(TASK) Write every record out again exactly as given.

(INPUT RECORDS)

▬▬▬▬▬▬▬▬▬▬

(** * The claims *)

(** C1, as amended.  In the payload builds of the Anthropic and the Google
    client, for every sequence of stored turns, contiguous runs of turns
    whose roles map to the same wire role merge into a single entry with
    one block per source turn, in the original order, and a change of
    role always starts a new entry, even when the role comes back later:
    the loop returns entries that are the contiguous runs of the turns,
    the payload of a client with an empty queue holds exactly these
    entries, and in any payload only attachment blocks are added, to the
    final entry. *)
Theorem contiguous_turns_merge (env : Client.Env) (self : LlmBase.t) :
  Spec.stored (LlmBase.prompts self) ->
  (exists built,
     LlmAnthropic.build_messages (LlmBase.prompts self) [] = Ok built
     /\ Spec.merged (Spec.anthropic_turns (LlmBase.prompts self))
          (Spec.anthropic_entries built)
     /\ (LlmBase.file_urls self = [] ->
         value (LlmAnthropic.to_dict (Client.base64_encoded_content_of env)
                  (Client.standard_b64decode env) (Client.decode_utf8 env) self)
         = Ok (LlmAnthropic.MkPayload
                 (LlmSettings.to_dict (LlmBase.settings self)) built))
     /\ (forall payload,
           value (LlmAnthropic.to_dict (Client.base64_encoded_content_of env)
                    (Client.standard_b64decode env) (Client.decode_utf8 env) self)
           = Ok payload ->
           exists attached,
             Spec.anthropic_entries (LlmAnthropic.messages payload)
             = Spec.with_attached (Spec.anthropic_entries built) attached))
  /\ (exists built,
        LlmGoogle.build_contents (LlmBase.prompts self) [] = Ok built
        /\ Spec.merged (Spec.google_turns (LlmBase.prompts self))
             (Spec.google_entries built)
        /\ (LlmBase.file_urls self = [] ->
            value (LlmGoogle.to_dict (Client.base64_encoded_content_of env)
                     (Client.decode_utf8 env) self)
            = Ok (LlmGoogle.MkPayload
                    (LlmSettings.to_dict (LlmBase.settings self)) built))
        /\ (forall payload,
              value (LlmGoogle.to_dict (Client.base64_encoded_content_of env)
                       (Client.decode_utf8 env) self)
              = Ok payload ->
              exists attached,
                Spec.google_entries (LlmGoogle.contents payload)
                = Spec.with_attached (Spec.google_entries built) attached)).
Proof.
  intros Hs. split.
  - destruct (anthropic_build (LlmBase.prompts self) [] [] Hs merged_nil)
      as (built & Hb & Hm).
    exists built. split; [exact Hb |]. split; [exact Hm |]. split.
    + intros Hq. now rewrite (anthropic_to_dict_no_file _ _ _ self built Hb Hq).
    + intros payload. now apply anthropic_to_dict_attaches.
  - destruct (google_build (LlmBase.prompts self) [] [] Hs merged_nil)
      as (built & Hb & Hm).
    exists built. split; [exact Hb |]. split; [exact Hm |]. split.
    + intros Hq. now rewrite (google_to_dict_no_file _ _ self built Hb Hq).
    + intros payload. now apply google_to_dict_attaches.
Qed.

▬▬▬▬▬▬▬▬▬▬

(RESULT OF THE EXERCISE)
(** * The claims *)

(** C1, as amended.  In the payload builds of the Anthropic and the Google
    client, for every sequence of stored turns, contiguous runs of turns
    whose roles map to the same wire role merge into a single entry with
    one block per source turn, in the original order, and a change of
    role always starts a new entry, even when the role comes back later:
    the loop returns entries that are the contiguous runs of the turns,
    the payload of a client with an empty queue holds exactly these
    entries, and in any payload only attachment blocks are added, to the
    final entry. *)
Theorem contiguous_turns_merge (env : Client.Env) (self : LlmBase.t) :
  Spec.stored (LlmBase.prompts self) ->
  (exists built,
     LlmAnthropic.build_messages (LlmBase.prompts self) [] = Ok built
     /\ Spec.merged (Spec.anthropic_turns (LlmBase.prompts self))
          (Spec.anthropic_entries built)
     /\ (LlmBase.file_urls self = [] ->
         value (LlmAnthropic.to_dict (Client.base64_encoded_content_of env)
                  (Client.standard_b64decode env) (Client.decode_utf8 env) self)
         = Ok (LlmAnthropic.MkPayload
                 (LlmSettings.to_dict (LlmBase.settings self)) built))
     /\ (forall payload,
           value (LlmAnthropic.to_dict (Client.base64_encoded_content_of env)
                    (Client.standard_b64decode env) (Client.decode_utf8 env) self)
           = Ok payload ->
           exists attached,
             Spec.anthropic_entries (LlmAnthropic.messages payload)
             = Spec.with_attached (Spec.anthropic_entries built) attached))
  /\ (exists built,
        LlmGoogle.build_contents (LlmBase.prompts self) [] = Ok built
        /\ Spec.merged (Spec.google_turns (LlmBase.prompts self))
             (Spec.google_entries built)
        /\ (LlmBase.file_urls self = [] ->
            value (LlmGoogle.to_dict (Client.base64_encoded_content_of env)
                     (Client.decode_utf8 env) self)
            = Ok (LlmGoogle.MkPayload
                    (LlmSettings.to_dict (LlmBase.settings self)) built))
        /\ (forall payload,
              value (LlmGoogle.to_dict (Client.base64_encoded_content_of env)
                       (Client.decode_utf8 env) self)
              = Ok payload ->
              exists attached,
                Spec.google_entries (LlmGoogle.contents payload)
                = Spec.with_attached (Spec.google_entries built) attached)).
Proof.
  intros Hs. split.
  - destruct (anthropic_build (LlmBase.prompts self) [] [] Hs merged_nil)
      as (built & Hb & Hm).
    exists built. split; [exact Hb |]. split; [exact Hm |]. split.
    + intros Hq. now rewrite (anthropic_to_dict_no_file _ _ _ self built Hb Hq).
    + intros payload. now apply anthropic_to_dict_attaches.
  - destruct (google_build (LlmBase.prompts self) [] [] Hs merged_nil)
      as (built & Hb & Hm).
    exists built. split; [exact Hb |]. split; [exact Hm |]. split.
    + intros Hq. now rewrite (google_to_dict_no_file _ _ self built Hb Hq).
    + intros payload. now apply google_to_dict_attaches.
Qed.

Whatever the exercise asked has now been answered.